**Excerpted records:**

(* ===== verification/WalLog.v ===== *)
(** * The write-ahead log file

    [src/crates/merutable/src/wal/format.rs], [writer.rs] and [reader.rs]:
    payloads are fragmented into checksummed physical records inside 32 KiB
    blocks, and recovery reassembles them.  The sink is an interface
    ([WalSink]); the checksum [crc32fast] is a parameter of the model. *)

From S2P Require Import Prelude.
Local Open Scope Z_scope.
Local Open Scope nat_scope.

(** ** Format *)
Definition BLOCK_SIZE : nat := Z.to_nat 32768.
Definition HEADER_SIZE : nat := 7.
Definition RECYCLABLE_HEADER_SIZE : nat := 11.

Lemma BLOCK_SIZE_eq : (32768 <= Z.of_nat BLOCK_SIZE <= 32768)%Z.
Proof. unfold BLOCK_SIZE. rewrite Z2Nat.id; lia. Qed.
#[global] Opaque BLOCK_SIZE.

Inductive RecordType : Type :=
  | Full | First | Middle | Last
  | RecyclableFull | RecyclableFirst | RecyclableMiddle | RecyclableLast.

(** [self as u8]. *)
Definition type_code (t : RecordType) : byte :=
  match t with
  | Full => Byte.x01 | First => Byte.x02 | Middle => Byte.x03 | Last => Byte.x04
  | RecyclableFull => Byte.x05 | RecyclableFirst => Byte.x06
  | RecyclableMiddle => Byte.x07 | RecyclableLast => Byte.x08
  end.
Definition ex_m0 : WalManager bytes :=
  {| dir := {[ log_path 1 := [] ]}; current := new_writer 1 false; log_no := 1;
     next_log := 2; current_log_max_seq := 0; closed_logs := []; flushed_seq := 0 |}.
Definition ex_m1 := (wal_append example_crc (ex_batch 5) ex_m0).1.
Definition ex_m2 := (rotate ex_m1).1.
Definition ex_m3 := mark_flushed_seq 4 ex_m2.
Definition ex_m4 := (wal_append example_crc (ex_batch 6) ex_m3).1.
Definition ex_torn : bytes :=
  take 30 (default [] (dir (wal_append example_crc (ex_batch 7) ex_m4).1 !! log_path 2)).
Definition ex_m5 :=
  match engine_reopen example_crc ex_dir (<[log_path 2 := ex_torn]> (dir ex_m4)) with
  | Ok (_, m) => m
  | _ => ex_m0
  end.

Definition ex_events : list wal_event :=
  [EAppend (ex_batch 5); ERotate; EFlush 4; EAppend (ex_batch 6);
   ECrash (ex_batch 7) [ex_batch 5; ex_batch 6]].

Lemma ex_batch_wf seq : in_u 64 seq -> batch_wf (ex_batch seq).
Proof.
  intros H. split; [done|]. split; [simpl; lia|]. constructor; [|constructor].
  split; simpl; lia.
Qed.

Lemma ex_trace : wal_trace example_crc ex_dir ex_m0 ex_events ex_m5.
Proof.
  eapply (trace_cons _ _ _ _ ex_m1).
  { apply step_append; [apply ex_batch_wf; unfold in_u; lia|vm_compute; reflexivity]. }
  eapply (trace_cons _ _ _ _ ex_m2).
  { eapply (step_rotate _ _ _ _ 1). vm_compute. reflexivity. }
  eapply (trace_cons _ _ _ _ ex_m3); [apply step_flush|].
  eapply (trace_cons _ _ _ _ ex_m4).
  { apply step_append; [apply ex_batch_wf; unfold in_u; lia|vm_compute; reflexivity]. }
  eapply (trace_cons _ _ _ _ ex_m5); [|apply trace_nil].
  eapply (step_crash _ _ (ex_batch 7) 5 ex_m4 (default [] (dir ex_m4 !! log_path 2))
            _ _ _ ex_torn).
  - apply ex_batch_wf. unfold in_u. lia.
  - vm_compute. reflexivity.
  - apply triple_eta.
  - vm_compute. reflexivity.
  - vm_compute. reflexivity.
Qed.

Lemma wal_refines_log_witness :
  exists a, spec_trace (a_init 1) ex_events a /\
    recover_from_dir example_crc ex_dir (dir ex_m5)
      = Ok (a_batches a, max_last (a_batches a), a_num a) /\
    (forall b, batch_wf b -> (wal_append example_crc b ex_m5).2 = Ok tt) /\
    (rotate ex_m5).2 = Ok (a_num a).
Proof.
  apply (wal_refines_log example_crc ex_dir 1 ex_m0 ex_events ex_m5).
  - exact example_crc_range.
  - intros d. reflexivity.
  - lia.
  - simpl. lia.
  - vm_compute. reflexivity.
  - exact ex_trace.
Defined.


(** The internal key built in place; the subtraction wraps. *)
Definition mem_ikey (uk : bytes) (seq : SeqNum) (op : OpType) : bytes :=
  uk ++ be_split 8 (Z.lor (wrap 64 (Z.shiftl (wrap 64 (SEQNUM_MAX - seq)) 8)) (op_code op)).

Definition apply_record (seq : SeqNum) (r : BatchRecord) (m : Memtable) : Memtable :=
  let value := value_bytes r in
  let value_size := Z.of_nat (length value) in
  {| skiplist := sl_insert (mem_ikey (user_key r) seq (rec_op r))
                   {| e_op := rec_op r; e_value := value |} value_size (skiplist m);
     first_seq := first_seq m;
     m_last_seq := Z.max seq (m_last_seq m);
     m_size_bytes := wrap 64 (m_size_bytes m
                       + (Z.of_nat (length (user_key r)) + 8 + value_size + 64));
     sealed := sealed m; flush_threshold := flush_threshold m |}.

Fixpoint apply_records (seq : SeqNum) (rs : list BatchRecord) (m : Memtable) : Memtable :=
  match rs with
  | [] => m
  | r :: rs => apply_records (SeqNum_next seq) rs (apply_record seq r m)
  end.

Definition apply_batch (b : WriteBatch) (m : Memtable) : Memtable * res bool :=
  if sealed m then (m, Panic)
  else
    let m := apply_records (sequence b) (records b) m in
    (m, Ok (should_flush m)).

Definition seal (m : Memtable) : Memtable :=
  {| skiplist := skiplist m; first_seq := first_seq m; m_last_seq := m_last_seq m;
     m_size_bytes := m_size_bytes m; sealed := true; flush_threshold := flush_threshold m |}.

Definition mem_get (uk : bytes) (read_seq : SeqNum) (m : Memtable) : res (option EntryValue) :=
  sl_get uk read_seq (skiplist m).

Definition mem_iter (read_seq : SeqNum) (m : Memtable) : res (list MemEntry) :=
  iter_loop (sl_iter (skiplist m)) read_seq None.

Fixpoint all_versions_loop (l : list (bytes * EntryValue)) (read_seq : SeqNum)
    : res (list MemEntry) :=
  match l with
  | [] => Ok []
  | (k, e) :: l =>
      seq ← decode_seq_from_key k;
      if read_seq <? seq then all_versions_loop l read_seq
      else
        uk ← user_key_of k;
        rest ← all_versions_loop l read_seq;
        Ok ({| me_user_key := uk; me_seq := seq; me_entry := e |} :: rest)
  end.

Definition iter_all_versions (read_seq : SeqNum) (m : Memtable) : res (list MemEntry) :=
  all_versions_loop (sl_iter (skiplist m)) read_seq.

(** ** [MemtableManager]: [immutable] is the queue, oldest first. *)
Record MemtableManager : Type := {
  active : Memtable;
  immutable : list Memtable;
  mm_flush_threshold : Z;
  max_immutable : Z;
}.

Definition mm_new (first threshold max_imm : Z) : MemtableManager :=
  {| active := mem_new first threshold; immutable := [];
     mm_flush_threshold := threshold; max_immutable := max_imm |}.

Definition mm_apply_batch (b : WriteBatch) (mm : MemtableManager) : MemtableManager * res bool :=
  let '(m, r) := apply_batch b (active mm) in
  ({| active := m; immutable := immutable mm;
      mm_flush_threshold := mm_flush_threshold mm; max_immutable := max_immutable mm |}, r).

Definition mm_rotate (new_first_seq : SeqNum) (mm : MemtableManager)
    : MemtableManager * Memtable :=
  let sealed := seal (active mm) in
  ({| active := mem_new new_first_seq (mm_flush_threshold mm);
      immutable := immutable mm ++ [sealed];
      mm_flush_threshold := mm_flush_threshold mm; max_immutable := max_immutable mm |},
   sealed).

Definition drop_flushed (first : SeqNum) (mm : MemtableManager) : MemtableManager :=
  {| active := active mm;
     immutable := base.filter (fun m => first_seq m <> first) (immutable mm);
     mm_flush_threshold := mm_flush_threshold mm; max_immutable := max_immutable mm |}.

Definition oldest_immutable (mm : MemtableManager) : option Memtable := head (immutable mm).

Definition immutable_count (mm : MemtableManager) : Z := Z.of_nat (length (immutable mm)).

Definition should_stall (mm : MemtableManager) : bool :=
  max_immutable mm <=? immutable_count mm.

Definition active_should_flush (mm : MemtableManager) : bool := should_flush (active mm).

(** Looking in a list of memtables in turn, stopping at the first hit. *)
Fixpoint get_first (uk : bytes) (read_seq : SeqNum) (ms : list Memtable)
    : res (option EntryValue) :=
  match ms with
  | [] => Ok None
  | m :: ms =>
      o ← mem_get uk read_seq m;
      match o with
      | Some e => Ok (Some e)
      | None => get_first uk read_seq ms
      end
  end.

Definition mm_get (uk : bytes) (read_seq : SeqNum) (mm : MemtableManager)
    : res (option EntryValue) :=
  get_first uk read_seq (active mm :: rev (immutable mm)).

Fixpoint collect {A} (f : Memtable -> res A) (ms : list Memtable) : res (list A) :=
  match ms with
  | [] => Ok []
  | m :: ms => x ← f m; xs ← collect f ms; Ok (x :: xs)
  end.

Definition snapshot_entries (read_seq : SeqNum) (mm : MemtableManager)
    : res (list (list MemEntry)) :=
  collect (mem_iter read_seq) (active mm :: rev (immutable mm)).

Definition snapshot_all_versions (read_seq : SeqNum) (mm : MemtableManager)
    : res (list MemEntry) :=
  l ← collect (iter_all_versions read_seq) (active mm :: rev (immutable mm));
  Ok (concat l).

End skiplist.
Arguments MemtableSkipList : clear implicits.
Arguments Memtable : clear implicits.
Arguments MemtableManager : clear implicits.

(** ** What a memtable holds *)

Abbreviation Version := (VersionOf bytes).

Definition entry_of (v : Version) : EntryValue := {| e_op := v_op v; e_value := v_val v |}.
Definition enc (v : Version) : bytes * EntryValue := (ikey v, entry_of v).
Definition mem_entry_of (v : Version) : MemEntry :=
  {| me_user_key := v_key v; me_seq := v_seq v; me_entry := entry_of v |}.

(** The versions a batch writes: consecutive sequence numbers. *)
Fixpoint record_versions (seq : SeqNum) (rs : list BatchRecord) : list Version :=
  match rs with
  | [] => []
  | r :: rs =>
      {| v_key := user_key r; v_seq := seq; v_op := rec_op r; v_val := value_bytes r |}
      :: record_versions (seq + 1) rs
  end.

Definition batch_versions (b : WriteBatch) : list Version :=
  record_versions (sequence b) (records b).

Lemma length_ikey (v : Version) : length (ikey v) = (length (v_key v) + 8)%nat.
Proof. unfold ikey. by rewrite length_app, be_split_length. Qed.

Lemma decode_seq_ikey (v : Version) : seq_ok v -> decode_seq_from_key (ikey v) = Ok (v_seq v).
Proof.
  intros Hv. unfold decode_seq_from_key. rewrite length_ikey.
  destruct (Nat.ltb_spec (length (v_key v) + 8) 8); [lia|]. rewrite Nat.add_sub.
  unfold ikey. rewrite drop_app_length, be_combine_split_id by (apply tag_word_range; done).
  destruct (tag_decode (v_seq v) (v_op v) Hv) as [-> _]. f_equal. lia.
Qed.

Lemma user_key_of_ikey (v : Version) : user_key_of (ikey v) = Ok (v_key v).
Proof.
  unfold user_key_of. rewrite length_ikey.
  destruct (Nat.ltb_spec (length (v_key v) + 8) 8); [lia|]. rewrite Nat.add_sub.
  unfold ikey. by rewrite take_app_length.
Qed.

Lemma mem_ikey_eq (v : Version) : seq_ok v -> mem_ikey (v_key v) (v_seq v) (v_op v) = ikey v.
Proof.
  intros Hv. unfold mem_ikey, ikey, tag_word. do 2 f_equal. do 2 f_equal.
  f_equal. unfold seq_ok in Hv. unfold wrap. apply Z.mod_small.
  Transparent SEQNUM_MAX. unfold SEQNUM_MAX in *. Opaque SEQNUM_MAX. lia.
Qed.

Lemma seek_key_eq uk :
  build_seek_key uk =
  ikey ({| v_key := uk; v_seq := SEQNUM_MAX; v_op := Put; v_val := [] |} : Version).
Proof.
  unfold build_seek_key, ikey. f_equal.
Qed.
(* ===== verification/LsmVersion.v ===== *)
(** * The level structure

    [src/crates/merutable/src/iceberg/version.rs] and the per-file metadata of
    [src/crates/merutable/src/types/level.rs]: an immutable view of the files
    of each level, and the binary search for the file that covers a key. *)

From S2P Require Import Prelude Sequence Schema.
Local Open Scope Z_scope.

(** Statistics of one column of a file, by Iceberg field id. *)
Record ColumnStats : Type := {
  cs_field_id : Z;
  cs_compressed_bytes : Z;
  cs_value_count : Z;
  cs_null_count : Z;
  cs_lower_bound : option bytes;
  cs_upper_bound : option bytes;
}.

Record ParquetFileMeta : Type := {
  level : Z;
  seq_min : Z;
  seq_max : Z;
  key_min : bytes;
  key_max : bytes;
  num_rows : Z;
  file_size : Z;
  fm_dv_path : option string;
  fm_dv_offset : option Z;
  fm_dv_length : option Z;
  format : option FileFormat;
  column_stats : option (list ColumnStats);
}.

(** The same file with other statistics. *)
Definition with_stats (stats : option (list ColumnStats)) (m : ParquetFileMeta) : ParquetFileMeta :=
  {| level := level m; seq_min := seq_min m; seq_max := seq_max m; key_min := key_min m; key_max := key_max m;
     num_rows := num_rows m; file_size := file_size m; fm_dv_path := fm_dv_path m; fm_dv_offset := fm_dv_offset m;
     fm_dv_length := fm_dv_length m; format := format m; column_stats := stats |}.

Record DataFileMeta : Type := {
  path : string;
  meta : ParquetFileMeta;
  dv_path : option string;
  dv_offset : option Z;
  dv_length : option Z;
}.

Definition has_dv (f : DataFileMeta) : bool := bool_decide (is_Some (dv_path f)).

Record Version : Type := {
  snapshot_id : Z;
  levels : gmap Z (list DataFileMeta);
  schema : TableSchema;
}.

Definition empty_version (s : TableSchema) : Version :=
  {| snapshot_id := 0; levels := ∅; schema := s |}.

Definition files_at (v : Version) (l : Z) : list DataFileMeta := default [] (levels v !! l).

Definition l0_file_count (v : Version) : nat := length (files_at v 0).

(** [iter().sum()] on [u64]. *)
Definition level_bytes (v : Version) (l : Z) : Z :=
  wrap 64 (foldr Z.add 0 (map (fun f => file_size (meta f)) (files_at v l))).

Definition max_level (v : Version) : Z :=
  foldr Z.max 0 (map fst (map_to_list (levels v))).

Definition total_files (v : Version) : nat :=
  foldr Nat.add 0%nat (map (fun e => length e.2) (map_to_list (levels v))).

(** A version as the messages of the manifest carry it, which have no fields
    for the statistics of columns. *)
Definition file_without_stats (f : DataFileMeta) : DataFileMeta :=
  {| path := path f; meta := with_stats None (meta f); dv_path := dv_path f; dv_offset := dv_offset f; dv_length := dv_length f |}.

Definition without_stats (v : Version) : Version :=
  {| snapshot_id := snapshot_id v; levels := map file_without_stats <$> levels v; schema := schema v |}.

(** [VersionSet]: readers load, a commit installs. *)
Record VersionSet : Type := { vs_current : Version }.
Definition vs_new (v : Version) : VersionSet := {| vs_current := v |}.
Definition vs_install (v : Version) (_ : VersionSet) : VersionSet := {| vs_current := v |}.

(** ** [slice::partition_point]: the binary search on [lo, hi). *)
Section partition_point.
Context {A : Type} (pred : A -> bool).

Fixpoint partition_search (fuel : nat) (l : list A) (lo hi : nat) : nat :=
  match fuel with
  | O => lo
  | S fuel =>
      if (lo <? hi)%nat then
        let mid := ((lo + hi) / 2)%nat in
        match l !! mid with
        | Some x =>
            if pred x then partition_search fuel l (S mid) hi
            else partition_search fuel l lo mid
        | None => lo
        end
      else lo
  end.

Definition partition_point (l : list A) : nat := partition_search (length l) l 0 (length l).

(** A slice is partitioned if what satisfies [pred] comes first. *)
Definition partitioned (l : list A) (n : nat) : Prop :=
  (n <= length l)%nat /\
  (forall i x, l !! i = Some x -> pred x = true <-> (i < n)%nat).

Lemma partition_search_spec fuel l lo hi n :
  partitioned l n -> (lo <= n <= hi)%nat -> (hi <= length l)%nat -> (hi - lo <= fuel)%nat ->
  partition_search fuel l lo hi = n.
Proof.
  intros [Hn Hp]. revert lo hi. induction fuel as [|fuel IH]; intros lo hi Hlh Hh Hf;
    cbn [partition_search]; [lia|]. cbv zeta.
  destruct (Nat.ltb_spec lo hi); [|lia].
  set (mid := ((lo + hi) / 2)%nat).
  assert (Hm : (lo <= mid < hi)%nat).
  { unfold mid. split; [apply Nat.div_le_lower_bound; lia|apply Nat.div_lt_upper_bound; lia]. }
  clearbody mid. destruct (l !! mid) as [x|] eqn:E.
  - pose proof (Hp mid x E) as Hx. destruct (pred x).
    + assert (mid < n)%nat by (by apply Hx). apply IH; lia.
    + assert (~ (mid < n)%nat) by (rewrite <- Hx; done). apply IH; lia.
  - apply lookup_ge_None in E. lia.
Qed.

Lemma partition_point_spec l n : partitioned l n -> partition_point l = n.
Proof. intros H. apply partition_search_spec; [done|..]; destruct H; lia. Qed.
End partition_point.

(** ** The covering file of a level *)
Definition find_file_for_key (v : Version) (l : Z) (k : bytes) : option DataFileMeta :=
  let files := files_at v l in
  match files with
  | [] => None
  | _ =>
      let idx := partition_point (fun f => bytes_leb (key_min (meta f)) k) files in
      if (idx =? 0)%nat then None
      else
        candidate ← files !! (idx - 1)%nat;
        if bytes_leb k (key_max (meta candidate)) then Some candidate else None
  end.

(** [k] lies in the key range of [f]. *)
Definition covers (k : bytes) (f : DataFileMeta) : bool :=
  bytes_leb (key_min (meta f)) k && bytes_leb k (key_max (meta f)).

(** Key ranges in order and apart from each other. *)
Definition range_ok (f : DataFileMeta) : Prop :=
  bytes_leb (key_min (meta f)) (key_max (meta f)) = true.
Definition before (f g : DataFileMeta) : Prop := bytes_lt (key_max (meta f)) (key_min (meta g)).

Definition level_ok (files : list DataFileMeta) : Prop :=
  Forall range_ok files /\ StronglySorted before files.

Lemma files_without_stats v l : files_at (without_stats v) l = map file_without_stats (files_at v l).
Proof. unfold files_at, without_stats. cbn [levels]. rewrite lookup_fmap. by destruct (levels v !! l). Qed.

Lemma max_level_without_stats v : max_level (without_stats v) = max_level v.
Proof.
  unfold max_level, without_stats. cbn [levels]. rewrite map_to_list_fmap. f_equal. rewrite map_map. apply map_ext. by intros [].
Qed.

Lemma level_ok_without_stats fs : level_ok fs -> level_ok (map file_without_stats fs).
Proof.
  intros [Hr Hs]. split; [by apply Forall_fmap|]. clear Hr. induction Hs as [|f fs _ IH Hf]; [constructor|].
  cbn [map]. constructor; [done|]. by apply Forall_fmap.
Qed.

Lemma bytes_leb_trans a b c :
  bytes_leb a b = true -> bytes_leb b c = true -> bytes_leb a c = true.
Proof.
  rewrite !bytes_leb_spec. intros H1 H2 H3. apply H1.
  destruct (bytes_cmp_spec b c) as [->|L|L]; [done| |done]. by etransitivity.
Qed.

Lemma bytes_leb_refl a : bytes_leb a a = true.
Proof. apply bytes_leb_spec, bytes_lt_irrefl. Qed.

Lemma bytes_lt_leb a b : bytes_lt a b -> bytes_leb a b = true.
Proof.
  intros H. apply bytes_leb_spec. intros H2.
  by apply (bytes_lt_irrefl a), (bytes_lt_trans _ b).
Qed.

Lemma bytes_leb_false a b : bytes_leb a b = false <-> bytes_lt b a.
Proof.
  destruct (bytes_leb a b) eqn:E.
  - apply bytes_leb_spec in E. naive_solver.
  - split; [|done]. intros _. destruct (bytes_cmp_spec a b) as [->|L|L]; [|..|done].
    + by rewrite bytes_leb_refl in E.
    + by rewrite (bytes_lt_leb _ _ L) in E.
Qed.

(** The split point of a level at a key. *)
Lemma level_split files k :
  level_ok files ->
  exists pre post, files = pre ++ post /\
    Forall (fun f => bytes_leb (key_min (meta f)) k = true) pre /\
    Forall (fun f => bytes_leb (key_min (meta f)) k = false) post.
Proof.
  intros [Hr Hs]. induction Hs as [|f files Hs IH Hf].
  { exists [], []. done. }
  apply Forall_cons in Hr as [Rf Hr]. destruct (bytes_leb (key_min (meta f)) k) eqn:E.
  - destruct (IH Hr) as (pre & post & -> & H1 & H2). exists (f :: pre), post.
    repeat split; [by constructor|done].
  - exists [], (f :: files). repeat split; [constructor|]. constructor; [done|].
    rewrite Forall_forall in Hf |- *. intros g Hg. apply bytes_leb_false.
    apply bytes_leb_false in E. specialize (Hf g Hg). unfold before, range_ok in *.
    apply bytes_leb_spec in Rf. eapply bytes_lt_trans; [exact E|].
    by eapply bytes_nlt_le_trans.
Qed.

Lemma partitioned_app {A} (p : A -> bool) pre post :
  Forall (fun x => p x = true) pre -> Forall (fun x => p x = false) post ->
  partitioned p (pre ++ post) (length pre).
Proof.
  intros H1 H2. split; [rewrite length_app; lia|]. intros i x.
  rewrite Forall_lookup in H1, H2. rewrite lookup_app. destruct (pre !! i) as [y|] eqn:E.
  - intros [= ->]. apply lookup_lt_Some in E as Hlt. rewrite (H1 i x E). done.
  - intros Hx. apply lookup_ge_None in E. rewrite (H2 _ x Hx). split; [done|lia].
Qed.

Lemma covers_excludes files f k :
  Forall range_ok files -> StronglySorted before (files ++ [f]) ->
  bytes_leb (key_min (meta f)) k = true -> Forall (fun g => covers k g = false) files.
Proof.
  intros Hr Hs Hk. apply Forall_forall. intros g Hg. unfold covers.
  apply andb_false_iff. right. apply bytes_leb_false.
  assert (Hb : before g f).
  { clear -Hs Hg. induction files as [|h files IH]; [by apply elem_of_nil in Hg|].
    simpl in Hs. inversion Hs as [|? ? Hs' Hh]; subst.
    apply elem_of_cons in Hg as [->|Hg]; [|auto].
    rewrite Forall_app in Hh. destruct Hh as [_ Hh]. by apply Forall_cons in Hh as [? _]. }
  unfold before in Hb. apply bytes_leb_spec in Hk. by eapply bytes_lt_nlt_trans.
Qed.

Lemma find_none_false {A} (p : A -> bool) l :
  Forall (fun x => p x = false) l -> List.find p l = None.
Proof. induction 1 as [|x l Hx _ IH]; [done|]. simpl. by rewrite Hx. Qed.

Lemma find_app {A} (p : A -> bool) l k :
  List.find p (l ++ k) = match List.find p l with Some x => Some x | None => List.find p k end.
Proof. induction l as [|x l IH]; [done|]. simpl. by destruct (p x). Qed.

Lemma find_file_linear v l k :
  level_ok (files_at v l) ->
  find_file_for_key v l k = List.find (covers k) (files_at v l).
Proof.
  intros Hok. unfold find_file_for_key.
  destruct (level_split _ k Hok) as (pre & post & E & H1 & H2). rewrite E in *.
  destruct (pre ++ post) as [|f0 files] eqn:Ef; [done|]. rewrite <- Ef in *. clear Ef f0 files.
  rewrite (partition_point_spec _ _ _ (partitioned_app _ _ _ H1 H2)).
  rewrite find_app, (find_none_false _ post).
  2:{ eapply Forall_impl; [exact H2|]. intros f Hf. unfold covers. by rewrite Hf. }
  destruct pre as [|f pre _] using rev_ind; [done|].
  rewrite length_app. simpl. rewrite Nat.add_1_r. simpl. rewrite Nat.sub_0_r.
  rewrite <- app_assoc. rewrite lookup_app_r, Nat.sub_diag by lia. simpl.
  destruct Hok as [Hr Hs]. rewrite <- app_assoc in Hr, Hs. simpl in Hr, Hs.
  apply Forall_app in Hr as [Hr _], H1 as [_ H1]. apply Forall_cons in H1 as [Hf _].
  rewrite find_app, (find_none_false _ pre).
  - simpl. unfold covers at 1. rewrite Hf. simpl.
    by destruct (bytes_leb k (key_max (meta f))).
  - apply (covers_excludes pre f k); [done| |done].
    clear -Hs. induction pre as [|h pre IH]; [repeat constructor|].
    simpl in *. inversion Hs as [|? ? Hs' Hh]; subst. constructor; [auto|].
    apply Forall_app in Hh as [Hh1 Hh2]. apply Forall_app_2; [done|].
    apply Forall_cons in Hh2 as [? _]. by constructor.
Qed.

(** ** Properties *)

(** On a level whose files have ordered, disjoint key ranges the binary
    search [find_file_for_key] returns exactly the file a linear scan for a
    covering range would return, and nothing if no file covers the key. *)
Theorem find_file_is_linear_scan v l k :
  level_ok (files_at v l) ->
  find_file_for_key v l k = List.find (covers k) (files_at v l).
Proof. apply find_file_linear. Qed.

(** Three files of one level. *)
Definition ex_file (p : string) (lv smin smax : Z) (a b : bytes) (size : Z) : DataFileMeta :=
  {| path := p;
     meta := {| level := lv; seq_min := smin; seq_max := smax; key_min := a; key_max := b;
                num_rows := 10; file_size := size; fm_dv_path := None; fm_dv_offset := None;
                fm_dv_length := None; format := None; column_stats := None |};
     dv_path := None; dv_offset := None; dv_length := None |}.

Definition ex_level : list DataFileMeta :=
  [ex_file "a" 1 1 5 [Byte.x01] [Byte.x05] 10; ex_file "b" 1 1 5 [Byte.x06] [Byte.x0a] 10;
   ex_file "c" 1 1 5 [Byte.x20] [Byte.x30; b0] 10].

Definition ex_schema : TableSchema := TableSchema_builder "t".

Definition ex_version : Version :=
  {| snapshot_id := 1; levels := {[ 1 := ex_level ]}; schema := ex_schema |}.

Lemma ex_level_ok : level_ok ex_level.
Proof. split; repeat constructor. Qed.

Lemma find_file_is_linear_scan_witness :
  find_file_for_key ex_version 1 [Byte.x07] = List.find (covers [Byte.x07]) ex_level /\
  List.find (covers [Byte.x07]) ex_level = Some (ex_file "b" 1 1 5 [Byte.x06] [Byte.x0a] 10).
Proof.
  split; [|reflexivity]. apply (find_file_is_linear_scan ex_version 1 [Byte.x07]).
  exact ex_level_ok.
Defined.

**Brief:** Please give back, exactly as it stands above, the stretch from the line with "- exact example_crc_range." through the line with "let value_size := Z.of_nat", and no line outside it.

**Task response:**
  - exact example_crc_range.
  - intros d. reflexivity.
  - lia.
  - simpl. lia.
  - vm_compute. reflexivity.
  - exact ex_trace.
Defined.


(** The internal key built in place; the subtraction wraps. *)
Definition mem_ikey (uk : bytes) (seq : SeqNum) (op : OpType) : bytes :=
  uk ++ be_split 8 (Z.lor (wrap 64 (Z.shiftl (wrap 64 (SEQNUM_MAX - seq)) 8)) (op_code op)).

Definition apply_record (seq : SeqNum) (r : BatchRecord) (m : Memtable) : Memtable :=
  let value := value_bytes r in
  let value_size := Z.of_nat (length value) in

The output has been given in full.